The main problem is that people feel like it does in so painfully straight lines as the previous example shows. The phone is another good example, who could have predicted mobile phones at the time of Alexander Graham Bell was fuss around with the technological equivalent of paper cups and string wet?
No one could have. Besides, how could anyone have predicted that these mobile phones one day have built in cameras? Or you can send messages written on them? You only have to go back 10 years, and these ideas would be derided as silly nonsense.
The future is somewhat curly, and in the wonderful world of information technology, the driving force behind much of the confusion is convergence.
Now there’s a buzz word, if I hear one. And this becomes a major problem that comes with the prediction of future trends in technology: we will have two really cool gizmos and combine them, people will love it!

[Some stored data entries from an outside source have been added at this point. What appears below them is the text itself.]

Lemma append_all_ok b hist l :
  backlog_ok b hist -> len hist + len l < 2 ^ 63 ->
  max (append_all b l) = max b /\ backlog_ok (append_all b l) (hist ++ numbered (len hist) l).
Proof.
  unfold append_all. revert b hist; induction l as [|op l IH]; intros b hist Hb Hl; cbn [foldl numbered].
  { by rewrite app_nil_r. }
  rewrite len_cons in Hl. pose proof (len_nonneg l).
  destruct (Append_ok b hist op Hb) as (_ & Hmax & Hok); [lia|].
  destruct (IH _ _ Hok) as [Hm Hk]; [rewrite len_snoc; lia|].
  rewrite len_snoc, <- app_assoc in Hk. split; [congruence | exact Hk].
Qed.

(** ** Hub: lemmas *)

Definition room (c : Chan) : bool := len (buf c) <? subBufSize.

(** What a broadcast does to the channel of a subscriber. *)
Definition delivered (op : Op) (c : Chan) : Chan :=
  if room c then mkChan (buf c ++ [[op]]) false else mkChan (buf c) true.

Definition is_open (cs : gmap Z Chan) (id : Z) : Prop := exists c, cs !! id = Some c /\ closed c = false.

Lemma drop_sub_open h id c :
  chans h !! id = Some c -> closed c = false ->
  drop_sub h id = Ok (set_subs h (subs h ∖ {[id]}) (<[id := mkChan (buf c) true]> (chans h))).
Proof. intros H1 H2. unfold drop_sub, chan_close. by rewrite H1, H2. Qed.

(** One iteration of the loop. *)
Lemma broadcast_cons op id rest h c :
  chans h !! id = Some c -> closed c = false ->
  broadcast op (id :: rest) h =
  broadcast op rest (set_subs h (if room c then subs h else subs h ∖ {[id]})
                              (<[id := delivered op c]> (chans h))).
Proof.
  intros H1 H2. cbn. rewrite H1. unfold chan_send, delivered. fold (room c). rewrite H2.
  destruct (room c); cbn; [done|]. by rewrite (drop_sub_open h id c).
Qed.

(** The whole loop, pointwise: it never panics on open channels, and every
    subscriber either gets the operation or is dropped. *)
Lemma broadcast_spec op order h :
  NoDup order -> (forall id, id ∈ order -> is_open (chans h) id) ->
  exists h', broadcast op order h = Ok h' /\ backlog h' = backlog h /\ nextSub h' = nextSub h /\
    (forall id, chans h' !! id = if bool_decide (id ∈ order) then delivered op <$> chans h !! id else chans h !! id) /\
    (forall id, id ∈ subs h' <-> id ∈ subs h /\ (id ∈ order -> exists c, chans h !! id = Some c /\ room c = true)).
Proof.
  intros Hnd. revert h; induction Hnd as [|id order Hid Hnd IH]; intros h Hop.
  { exists h. split_and!; try done. intros id. split; [|by intros []]. intros. split; [done|]. by intros ?%not_elem_of_nil. }
  destruct (Hop id) as (c & Hc & Hcl); [by left|]. rewrite (broadcast_cons _ _ _ _ c) by done.
  edestruct IH as (h' & -> & Hb & Hn & Hch & Hs); [|exists h'; split_and!; [done..| |]].
  - intros j Hj. cbn. unfold is_open. rewrite lookup_insert_ne by (intros ->; done). apply Hop. by right.
  - intros j. rewrite Hch. cbn. destruct (decide (j = id)) as [->|N].
    + rewrite (bool_decide_eq_false_2 (id ∈ order)) by done. rewrite bool_decide_eq_true_2 by (by left).
      by rewrite lookup_insert_eq, Hc.
    + rewrite lookup_insert_ne by done.
      by rewrite (bool_decide_ext (j ∈ id :: order) (j ∈ order)) by (rewrite elem_of_cons; naive_solver).
  - intros j. rewrite Hs. cbn. destruct (decide (j = id)) as [->|N].
    + destruct (room c) eqn:R; cbn.
      * split; intros [Hj _]; (split; [exact Hj|]); intros; [by exists c | done].
      * split; [set_solver|]. intros [Hj Hr]. destruct Hr as (c' & Hc' & Hr'); [by left | congruence].
    + rewrite lookup_insert_ne by done. rewrite elem_of_cons.
      assert (j ∈ (if room c then subs h else subs h ∖ {[id]}) <-> j ∈ subs h) as -> by (destruct (room c); set_solver).
      naive_solver.
Qed.
Lemma evict_loop_spec fuel p delta :
  (base.size (lru p) < fuel)%nat ->
  exists ks p', evictions p ks p' /\
    ((evict_loop fuel None p delta = (Ok (), p') /\ usedBytes p' + delta <= maxBytes p) \/
     (evict_loop fuel None p delta = (Err EOOM, step_world p') /\ maxBytes p < usedBytes p' + delta /\
      victim (step_world p') = None)).
Proof.
  revert p; induction fuel as [|f IH]; intros p Hf; [lia|]. cbn [evict_loop].
  destruct (maxBytes p <? usedBytes p + delta) eqn:E; breflect.
  2: { exists [], p. split; [apply evictions_nil|]. left. done. }
  destruct (evictOne_spec p) as [(k & p1 & -> & Hev)|[-> Hv]].
  - destruct (IH p1) as (ks & p2 & Hev2 & Hr).
    { rewrite (ev_lru _ _ _ Hev). cbn. pose proof (ev_keys _ _ _ Hev) as Hk. inversion Hk as [|? ? (e & He & _)]; subst.
      rewrite map_size_delete_Some by eauto. assert (base.size (lru p) <> 0%nat); [|lia].
      eapply map_size_ne_0_lookup_2. by eauto. }
    exists (k :: ks), p2. split; [by eapply evictions_cons|]. by rewrite <- (ev_max _ _ _ Hev).
  - exists [], p. split; [apply evictions_nil|]. by right.
Qed.

Lemma reserve_spec p delta :
  exists ks p', evictions p ks p' /\
    ((evictForDelta None p delta = (Ok (), p') /\ (0 < maxBytes p -> usedBytes p' + delta <= maxBytes p)) \/
     (evictForDelta None p delta = (Err EOOM, step_world p') /\ 0 < maxBytes p < usedBytes p' + delta /\
      victim (step_world p') = None)).
Proof.
  unfold evictForDelta. destruct (0 <? maxBytes p) eqn:E; breflect.
  - destruct (evict_loop_spec (S (base.size (lru p))) p delta ltac:(lia)) as (ks & p' & Hev & [[Hr Hb]|(Hr & Hb & Hv)]);
      exists ks, p'; (split; [done|]); rewrite Hr; [left | right]; done.
  - exists [], p. split; [apply evictions_nil|]. left. split; [done|]. lia.
Qed.

Lemma reserve_unlimited p delta : maxBytes p <= 0 -> evictForDelta None p delta = (Ok (), p).
Proof. intros. unfold evictForDelta. zdec. done. Qed.

(** ** The operations *)

Lemma trackSet_coherent V p k v :
  coherent V (lru p) (usedBytes p) ->
  coherent (<[k := v]> V) (lru (trackSet p k v)) (usedBytes (trackSet p k v)) /\
  usedBytes (trackSet p k v) = usedBytes p + deltaFor p k (len k + len v).
Proof.
  intros Hc. unfold trackSet, deltaFor. rewrite expiry_ea. cbn. set (e := mkLru _ _ _ _ _). split.
  - pose proof (coherent_insert V (lru p) (usedBytes p) k v e Hc eq_refl eq_refl eq_refl) as G.
    destruct (lru p !! k); [exact G|]. cbn in G. by rewrite Z.sub_0_r in G.
  - destruct (lru p !! k); lia.
Qed.

Lemma trackDelete_coherent V p k :
  coherent V (lru p) (usedBytes p) ->
  coherent (delete k V) (lru (trackDelete p k)) (usedBytes (trackDelete p k)).
Proof.
  intros Hc. unfold trackDelete. destruct (lru p !! k) eqn:E; [by apply coherent_delete | by apply coherent_delete_db].
Qed.

Lemma storage_publish_fields p op :
  view (publish p op) = view p /\ lru (publish p op) = lru p /\ usedBytes (publish p op) = usedBytes p /\
  has_hub (publish p op) = has_hub p /\ maxBytes (publish p op) = maxBytes p /\
  published (publish p op) = published p ++ (if has_hub p then [op] else []).
Proof. unfold publish. destruct (has_hub p) eqn:E; cbn; rewrite ?app_nil_r; done. Qed.

Definition set_done p k v p2 : Prop :=
  view p2 = <[k := v]> (view p) /\ (ok p -> ok p2) /\
  published p2 = published p ++ (if has_hub p then [set_op k v] else []) /\
  (ok p -> usedBytes p2 = usedBytes p + deltaFor p k (len k + len v)) /\ maxBytes p2 = maxBytes p.

Lemma Set_spec p k v :
  exists ks p1, evictions p ks p1 /\
    ((exists p2, Set_ None p k v = (Ok (), p2) /\ set_done p1 k v p2 /\
        (0 < maxBytes p -> usedBytes p1 + deltaFor p k (len k + len v) <= maxBytes p)) \/
     (Set_ None p k v = (Err EOOM, step_world p1) /\
      0 < maxBytes p < usedBytes p1 + deltaFor p k (len k + len v) /\ victim (step_world p1) = None)).
Proof.
  destruct (reserve_spec p (deltaFor p k (len k + len v))) as (ks & p1 & Hev & [[Hr Hb]|(Hr & Hb & Hv)]);
    exists ks, p1; (split; [done|]); unfold Set_; rewrite Hr; [left | by right].
  destruct (pdb_set_ok (writeOptions p1) (db p1) k v) as (d & -> & Hd).
  eexists. split; [reflexivity|]. split; [|done]. unfold set_done.
  destruct (storage_publish_fields (call_hook (trackSet (set_db p1 d) k v) (HChange "s" k)) (set_op k v)) as (F1 & F2 & F3 & F4 & F5 & F6).
  rewrite F1, F5, F6. unfold ok at 2. rewrite F1, F2, F3.
  change (view (call_hook (trackSet (set_db p1 d) k v) (HChange "s" k))) with (view (trackSet (set_db p1 d) k v)).
  change (lru (call_hook _ _)) with (lru (trackSet (set_db p1 d) k v)).
  change (usedBytes (call_hook _ _)) with (usedBytes (trackSet (set_db p1 d) k v)).
  assert (view (trackSet (set_db p1 d) k v) = <[k := v]> (view p1)) as Hview.
  { unfold trackSet. rewrite expiry_ea. exact Hd. }
  rewrite Hview. split_and!; [done| | |intros Hok; by apply (trackSet_coherent (view p1) (set_db p1 d))|];
    [intros Hok; by apply (trackSet_coherent (view p1) (set_db p1 d))|..];
    unfold trackSet; rewrite expiry_ea; done.
Qed.

Lemma deleteInternal_spec p k :
  exists p', deleteInternal None p k = (Ok (), p') /\ view p' = delete k (view p) /\ (ok p -> ok p') /\
    published p' = published p ++ (if has_hub p then [del_op k] else []) /\ maxBytes p' = maxBytes p.
Proof.
  unfold deleteInternal. destruct (pdb_delete_ok (writeOptions p) (db p) k) as (d & -> & Hd).
  eexists. split; [reflexivity|].
  destruct (storage_publish_fields (trackDelete (set_db p d) k) (del_op k)) as (F1 & F2 & F3 & F4 & F5 & F6).
  rewrite F1, F5, F6. unfold ok at 2. rewrite F1, F2, F3.
  assert (view (trackDelete (set_db p d) k) = delete k (view p)) as ->.
  { unfold trackDelete. cbn. destruct (lru p !! k); exact Hd. }
  split_and!; [done | intros Hok; by apply (trackDelete_coherent (view p) (set_db p d)) |..];
    unfold trackDelete; cbn; by destruct (lru p !! k).
Qed.

Lemma Get_spec p k :
  exists p', Get None p k = (match view p !! k with Some v => Ok v | None => Err ENotFound end, p') /\
    view p' = view p /\ (ok p -> ok p') /\ published p' = published p /\ maxBytes p' = maxBytes p /\
    usedBytes p' = usedBytes p.
Proof.
  unfold Get. rewrite pdb_get_ok. unfold view. destruct (pdb_view (db p) !! k) as [v|]; [|by exists p].
  eexists. split; [reflexivity|]. unfold trackGet, ok, view. destruct (lru p !! k) as [e|] eqn:E; cbn; split_and!; try done.
  intros Hok. by apply coherent_touch.
Qed.

Lemma track_ops_coherent V p ops :
  coherent V (lru p) (usedBytes p) ->
  coherent (batch_apply V ops) (lru (foldl track_op p ops)) (usedBytes (foldl track_op p ops)).
Proof.
  unfold batch_apply. revert V p; induction ops as [|op ops IH]; intros V p Hc; cbn; [done|]. apply IH.
  unfold track_op, batch_step. destruct (bDelete op); cbn; [by apply trackDelete_coherent|].
  by apply (trackSet_coherent V p).
Qed.

Lemma track_ops_fields p ops :
  let q := foldl track_op p ops in
  db q = db p /\ maxBytes q = maxBytes p /\ published q = published p /\ has_hub q = has_hub p.
Proof.
  revert p; induction ops as [|op ops IH]; intros p; cbn; [done|].
  destruct (IH (track_op p op)) as (-> & -> & -> & ->).
  unfold track_op, trackDelete, trackSet. rewrite expiry_ea. destruct (bDelete op); cbn; [|done].
  destruct (lru p !! bKey op); done.
Qed.

Lemma publish_ops_fields p ops :
  let q := foldl (fun p op => publish p (batch_op op)) p ops in
  view q = view p /\ lru q = lru p /\ usedBytes q = usedBytes p /\ maxBytes q = maxBytes p /\
  published q = published p ++ (if has_hub p then map batch_op ops else []).
Proof.
  revert p; induction ops as [|op ops IH]; intros p; cbn.
  { destruct (has_hub p); by rewrite app_nil_r. }
  destruct (IH (publish p (batch_op op))) as (-> & -> & -> & -> & ->).
  destruct (storage_publish_fields p (batch_op op)) as (-> & -> & -> & -> & -> & ->).
  split_and!; try done. destruct (has_hub p); by rewrite <- app_assoc.
Qed.

Lemma stage_all_ok ops : stage_all ops = Ok ().
Proof. induction ops as [|op ops IH]; cbn; [done|]. by rewrite pdb_stage_ok. Qed.
(* ===== verification/Cmd.v ===== *)
(** * Commands: the state a handler runs in

    A command handler of src/internal/commands runs against the store, reads
    the clock, publishes keyspace notifications and counts expired keys.  The
    state monad [M] threads these through: [Err] is a Go error returned by a
    helper, [Panic] a run-time panic.  Handlers are written over the store
    interface [KV]; [sim] relates a handler over any lawful store to the same
    handler over the plain map, so that the functional theorems are proved on
    the map and hold for the engine. *)

From S2P Require Import Prelude GoLib GoStrings Resp Codec Kv.
Open Scope Z_scope.
Open Scope gedis_scope.

(** [time.Now().UnixNano()], by reading number. *)
Class Clock : Type := { clock_ns : nat -> Z }.

(** One call of Notify(class, event, key). *)
Record event : Type := mkEvent { ev_class : ascii; ev_name : bytes; ev_key : bytes }.

(** [w_tick]: clock readings so far; [w_expired]: stats.IncExpired calls. *)
Record world (S : Type) : Type := mkWorld {
  w_kv : S; w_tick : nat; w_events : list event; w_expired : Z;
}.
Arguments mkWorld {S}. Arguments w_kv {S}. Arguments w_tick {S}. Arguments w_events {S}. Arguments w_expired {S}.

Definition M (S A : Type) : Type := world S -> result A * world S.

Definition mret {S A} (a : A) : M S A := fun w => (Ok a, w).
Definition merr {S A} (e : goerr) : M S A := fun w => (Err e, w).
Definition mpanic {S A} : M S A := fun w => (Panic, w).
Definition mbind {S A B} (m : M S A) (k : A -> M S B) : M S B := fun w =>
  match m w with
  | (Ok a, w') => k a w'
  | (Err e, w') => (Err e, w')
  | (Panic, w') => (Panic, w')
  end.

Notation "'let!' x := m 'in' k" := (mbind m (fun x => k))
  (at level 10, x pattern, m at level 100, k at level 200) : gedis_scope.

(** [v, err := m]: the error becomes a value. *)
Definition attempt {S A} (m : M S A) : M S (A + goerr) := fun w =>
  match m w with
  | (Ok a, w') => (Ok (inl a), w')
  | (Err e, w') => (Ok (inr e), w')
  | (Panic, w') => (Panic, w')
  end.

Definition lift {S A} (r : result A) : M S A := fun w => (r, w).

Section prims.
Context {S : Type} `{KV S} `{Clock}.

Definition now : M S Z := fun w =>
  (Ok (clock_ns (w_tick w)), mkWorld (w_kv w) (Datatypes.S (w_tick w)) (w_events w) (w_expired w)).

Definition Notify (class : ascii) (name : bytes) (key : bytes) : M S unit := fun w =>
  (Ok (), mkWorld (w_kv w) (w_tick w) (w_events w ++ [mkEvent class name key]) (w_expired w)).

Definition IncExpired : M S unit := fun w =>
  (Ok (), mkWorld (w_kv w) (w_tick w) (w_events w) (w_expired w + 1)).

Definition on_kv {A} (f : S -> result A * S) : M S A := fun w =>
  let '(r, s) := f (w_kv w) in (r, mkWorld s (w_tick w) (w_events w) (w_expired w)).

Definition kvGet (k : bytes) : M S bytes := on_kv (kv_get k).
Definition kvSet (k v : bytes) : M S unit := on_kv (kv_set k v).
Definition kvDelete (k : bytes) : M S unit := on_kv (kv_delete k).
Definition kvScan (p : bytes) : M S (list bytes) := on_kv (kv_scan p).
Definition kvWriteBatch (ops : list BatchOp) : M S unit := on_kv (kv_write_batch ops).

End prims.
(** ** Overlaying *)

Lemma overlay_ok base val off :
  0 <= off -> off + len val <= maxAlloc -> len base <= maxAlloc ->
  let newLen := Z.max (len base) (off + len val) in
  exists p, overlay base val off newLen = Ok p /\ len p = newLen /\
    (forall i, (i < length p)%nat ->
       p !! i = if (off <=? Z.of_nat i) && (Z.of_nat i <? off + len val) then val !! (i - Z.to_nat off)%nat
                else if Z.of_nat i <? len base then base !! i else Some "000"%char).
Proof.
  intros Ho Hv Hb newLen. pose proof (len_nonneg base). pose proof (len_nonneg val). unfold overlay.
  unfold make_ok. assert ((0 <=? newLen) = true) as -> by (unfold newLen; zdec; done).
  assert ((newLen * 1 <=? maxAlloc) = true) as -> by (apply Z.leb_le; unfold newLen; lia). cbn [andb negb].
  assert ((newLen <? off) = false) as -> by (apply Z.ltb_ge; unfold newLen; lia).
  set (out := take (Z.to_nat newLen) (base ++ replicate (Z.to_nat (newLen - len base)) "000"%char)).
  assert (length out = Z.to_nat newLen) as Hlen.
  { unfold out. rewrite length_take, length_app, length_replicate. unfold newLen, len in *. lia. }
  assert (forall i, (i < Z.to_nat newLen)%nat -> out !! i = if Z.of_nat i <? len base then base !! i else Some "000"%char) as Hout.
  { intros i Hi. unfold out. rewrite lookup_take_lt by done. destruct (Z.of_nat i <? len base) eqn:L; breflect; unfold len in *.
    - by rewrite lookup_app_l by lia.
    - rewrite lookup_app_r by lia. apply lookup_replicate_2. unfold newLen in *. lia. }
  set (k := Z.to_nat off). assert (take (length (drop k out)) val = val) as ->.
  { apply take_ge. rewrite length_drop, Hlen. unfold newLen, k, len in *. lia. }
  eexists. split; [reflexivity|].
  assert (length (take k out) = k) as Hk by (rewrite length_take, Hlen; unfold newLen, k, len in *; lia).
  split. { unfold len. rewrite !length_app, length_drop, length_drop, Hk, Hlen. unfold newLen, k, len in *. lia. }
  intros i Hi. rewrite !length_app, !length_drop, Hk, Hlen in Hi. destruct (Z.leb_spec off (Z.of_nat i)); cbn [andb].
  - rewrite lookup_app_r by (rewrite Hk; unfold k; lia). rewrite Hk. destruct (Z.ltb_spec (Z.of_nat i) (off + len val)).
    + rewrite lookup_app_l by (unfold k, len in *; lia). done.
    + rewrite lookup_app_r by (unfold k, len in *; lia). rewrite !lookup_drop.
      replace (k + (length val + (i - k - length val)))%nat with i by (unfold k, len in *; lia).
      apply Hout. unfold newLen, k, len in *. lia.
  - rewrite lookup_app_l by (rewrite Hk; unfold k; lia). rewrite lookup_take_lt by (unfold k; lia).
    apply Hout. unfold newLen, k, len in *. lia.
Qed.

Lemma getrange_stored key w exp payload start end_ :
  w_kv w !! StringKey key = Some (EncodeString payload exp) -> is_i64 exp ->
  exp = 0 \/ clock_ns (w_tick w) < exp -> is_i64 start -> is_i64 end_ ->
  getrange [BulkOf key; BulkOf (FormatInt start); BulkOf (FormatInt end_)] w =
  (let '(s, e) := clamp_range (len payload) start end_ in
   Ok (BulkOf (if (e <? s) || (len payload <=? s) then [] else take (Z.to_nat (e + 1 - s)) (drop (Z.to_nat s) payload))),
   if exp =? 0 then w else ticked w).
Proof.
  intros E Hi Hl Hs He. unfold getrange, with_key. cbn [BulkOf argString].
  change (default [] (Some key)) with key. change (default [] (Some (FormatInt start))) with (FormatInt start).
  change (default [] (Some (FormatInt end_))) with (FormatInt end_). rewrite !ParseInt_FormatInt by done.
  unfold mbind at 1, attempt at 1. rewrite (getEntry_string key w exp payload) by done. cbn [Payload].
  destruct (clamp_range _ _ _) as [s e]. by destruct (_ || _).
Qed.

Lemma setrange_stored key w exp base val off :
  w_kv w !! StringKey key = Some (EncodeString base exp) -> is_i64 exp ->
  exp = 0 \/ clock_ns (w_tick w) < exp ->
  0 <= off -> off + len val <= maxAlloc -> len base <= maxAlloc ->
  exists p, overlay base val off (Z.max (len base) (off + len val)) = Ok p /\
    setrange [BulkOf key; BulkOf (FormatInt off); BulkOf val] w =
    (Ok (VInteger (Z.max (len base) (off + len val))),
     put_world (if exp =? 0 then w else ticked w) key p exp (lit "setrange")).
Proof.
  intros E Hi Hl Ho Hv Hb. destruct (overlay_ok base val off Ho Hv Hb) as (p & Hp & _). exists p. split; [done|].
  pose proof (len_nonneg val). pose proof (len_nonneg base). unfold maxAlloc in *.
  unfold setrange, with_key. cbn [BulkOf argString]. change (default [] (Some key)) with key.
  change (default [] (Some (FormatInt off))) with (FormatInt off).
  rewrite ParseInt_FormatInt by (unfold is_i64; lia). zdec. unfold with_value. change (argString (BulkOf val)) with (Some val). cbv beta iota. unfold get_base, mbind at 1, attempt at 1.
  rewrite (getEntry_string key w exp base) by done. cbn [Payload Expiry].
  rewrite (i64_id (off + len val)) by (unfold is_i64; lia).
  assert ((if len base <? off + len val then off + len val else len base) = Z.max (len base) (off + len val)) as ->.
  { destruct (Z.ltb_spec (len base) (off + len val)); lia. }
  unfold mbind at 1, lift. rewrite Hp. rewrite commit_put. done.
Qed.

(** ** Properties *)

(** SET then GET: when a plain SET answers OK, GET on the same key
    answers the value that was set (whatever the key held before), the key has
    no expiry left, and no other key's entries were touched. *)
Theorem set_then_get key value w w1 :
  set_ [BulkOf key; BulkOf value] w = (Ok okReply, w1) ->
  get [BulkOf key] w1 = (Ok (BulkOf value), w1) /\
  w_kv w1 !! StringKey key = Some (EncodeString value 0) /\
  (forall raw, (forall p, raw <> p ++ key) -> w_kv w1 !! raw = w_kv w !! raw).
Proof.
  intros E. assert (w1 = put_world (getEntry key w).2 key value 0 (lit "set")) as ->.
  { rewrite set_plain in E. destruct (getEntry key w) as [[?|e|] w']; cbn in *; try congruence.
    destruct (isNotFound e); [congruence | discriminate E]. }
  split_and!.
  - rewrite get_plain, (getEntry_string key _ 0 value); [done | apply put_lookup | unfold is_i64; lia | by left].
  - apply put_lookup.
  - intros raw Hr. cbn. rewrite lookup_insert_ne by (intros <-; by apply (Hr (lit "s:"))).
    rewrite getEntry_world. by apply find_key_frame.
Qed.

(** C26: INCRBY on a live integer string is exact signed 64-bit addition: the
    reply and the stored numeral are the sum, the expiry is kept; when the sum
    leaves the range the command is refused and nothing is written. *)
Theorem incrby_exact key delta w cur exp payload :
  w_kv w !! StringKey key = Some (EncodeString payload exp) -> is_i64 exp ->
  exp = 0 \/ clock_ns (w_tick w) < exp ->
  ParseInt payload = Some cur -> is_i64 delta ->
  let '(r, w') := incrby [BulkOf key; BulkOf (FormatInt delta)] w in
  if bool_decide (is_i64 (cur + delta))
  then r = Ok (VInteger (cur + delta)) /\ w_kv w' = <[StringKey key := EncodeString (FormatInt (cur + delta)) exp]> (w_kv w)
  else r = Ok (errS "ERR increment or decrement would overflow") /\ w_kv w' = w_kv w.
Proof.
  intros E Hi Hl Hp Hd. unfold incrby, with_int. cbn [BulkOf argString].
  change (default [] (Some (FormatInt delta))) with (FormatInt delta). rewrite ParseInt_FormatInt by done.
  change (VBulkString (Some key)) with (BulkOf key). rewrite (incrBy_stored key delta w cur exp payload) by done.
  cbv zeta. case_bool_decide; cbn [w_kv put_world]; by rewrite kv_ticked.
Qed.

(** A counter: from a missing key, any sequence of INCRBY whose partial
    sums stay in range answers exactly those partial sums, and the key ends
    holding the total. *)
Theorem incr_sequence_is_sum key deltas w :
  first_hit typePrefixes key (w_kv w) = None ->
  Forall is_i64 deltas -> Forall is_i64 (partial_sums 0 deltas) -> deltas <> [] ->
  (incr_run key deltas w).1 = map (fun n => Ok (VInteger n)) (partial_sums 0 deltas) /\
  w_kv (incr_run key deltas w).2 !! StringKey key = Some (EncodeString (FormatInt (foldl Z.add 0 deltas)) 0).
Proof.
  intros E Hds Hps Hne. destruct deltas as [|d ds]; [done|]. cbn [incr_run partial_sums foldl map] in *.
  apply Forall_cons in Hds as [Hd Hds]. apply Forall_cons in Hps as [Hp Hps]. rewrite Z.add_0_l in *.
  rewrite (incrBy_missing key d w E Hd).
  pose proof (incr_run_stored key ds (put_world w key (FormatInt d) 0 (lit "incrby")) d (put_lookup _ _ _ _ _) Hd Hds Hps) as G.
  destruct (incr_run key ds _) as [rs w2]. cbn [fst snd] in *. destruct G as [-> ->]. done.
Qed.

(** SETRANGE writes the value at the offset (padding with zero bytes),
    keeps everything else and the expiry, and answers the new length; GETRANGE
    over the same range then answers exactly the value that was written. *)
Theorem setrange_getrange key w exp base val off :
  w_kv w !! StringKey key = Some (EncodeString base exp) -> is_i64 exp ->
  exp = 0 \/ clock_ns (S (w_tick w)) < exp -> exp = 0 \/ clock_ns (w_tick w) < exp ->
  0 <= off -> off + len val <= maxAlloc -> len base <= maxAlloc -> val <> [] ->
  exists p w1,
    setrange [BulkOf key; BulkOf (FormatInt off); BulkOf val] w = (Ok (VInteger (len p)), w1) /\
    w_kv w1 = <[StringKey key := EncodeString p exp]> (w_kv w) /\
    len p = Z.max (len base) (off + len val) /\
    (forall i, (i < length p)%nat ->
       p !! i = if (off <=? Z.of_nat i) && (Z.of_nat i <? off + len val) then val !! (i - Z.to_nat off)%nat
                else if Z.of_nat i <? len base then base !! i else Some "000"%char) /\
    (getrange [BulkOf key; BulkOf (FormatInt off); BulkOf (FormatInt (off + len val - 1))] w1).1 = Ok (BulkOf val).
Proof.
  intros E Hi Hl1 Hl Ho Hv Hb Hne. destruct (overlay_ok base val off Ho Hv Hb) as (p & Hp & Hlen & Hat).
  destruct (setrange_stored key w exp base val off E Hi Hl Ho Hv Hb) as (p' & Hp' & Hs).
  rewrite Hp in Hp'. apply Ok_inj in Hp'. subst p'. rewrite <- Hlen in Hs. exists p. eexists. split; [exact Hs|].
  cbn [w_kv put_world]. rewrite kv_ticked. split; [done|]. split; [done|]. split; [done|].
  pose proof (len_nonneg base). assert (0 < len val) by (destruct val; [done|]; rewrite len_cons; pose proof (len_nonneg val); lia).
  unfold maxAlloc in *.
  rewrite (getrange_stored key _ exp p); [|apply put_lookup|done| |unfold is_i64; lia..].
  2: { cbn [w_tick put_world]. destruct (exp =? 0) eqn:Z0; [breflect; by left | exact Hl1]. }
  unfold clamp_range. zdec. cbv zeta. zdec. cbn [fst orb]. zdec. f_equal. f_equal. f_equal.
  replace (off + len val - 1 + 1 - off) with (len val) by lia.
  apply list_eq. intros i. destruct (Nat.lt_ge_cases i (length val)) as [Hlt|Hge].
  - rewrite lookup_take_lt by (unfold len in *; lia). rewrite lookup_drop, Hat by (unfold len in *; lia).
    unfold len in *. zdec. cbn [andb]. f_equal. lia.
  - rewrite (lookup_ge_None_2 val) by done. apply lookup_ge_None_2. rewrite length_take. unfold len in *. lia.
Qed.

Err, no! What drives the desire is unknown. What drives the need to use is: two very different parts of the brain are being exercised here, one more than the other!
If something does not comply with a practical purpose, then neither use nor ornament.
This future, predicting what is even more difficult these days, but in a way, even the most outlandish theory may have its day. Things are changing so rapidly that new technologies are emerging literally overnight. And because people’s needs are also changing, evolving, and emerging, who knows?
Going further back, the desire, the need – call it what you will – has a common origin. The engine of change is people, society, lifestyle, and a requirement for management, change route and / or where appropriate, delegate all of this data and information.
The Apple Newton was ahead of its time. A lot of smart guys n girls’ sitting in a room and made a remarkable prediction about how people “consume” the data and information, and they were right on the money – the only problem is that there were over 10 years!
Now, people are moving. People work in the movement, hold down long-distance relationships, working with colleagues across time zones and maintaining bank accounts in a cafe over a cup of chai.
The only certainty is the same that was pontificated since time immemorial: things change. Things often come together.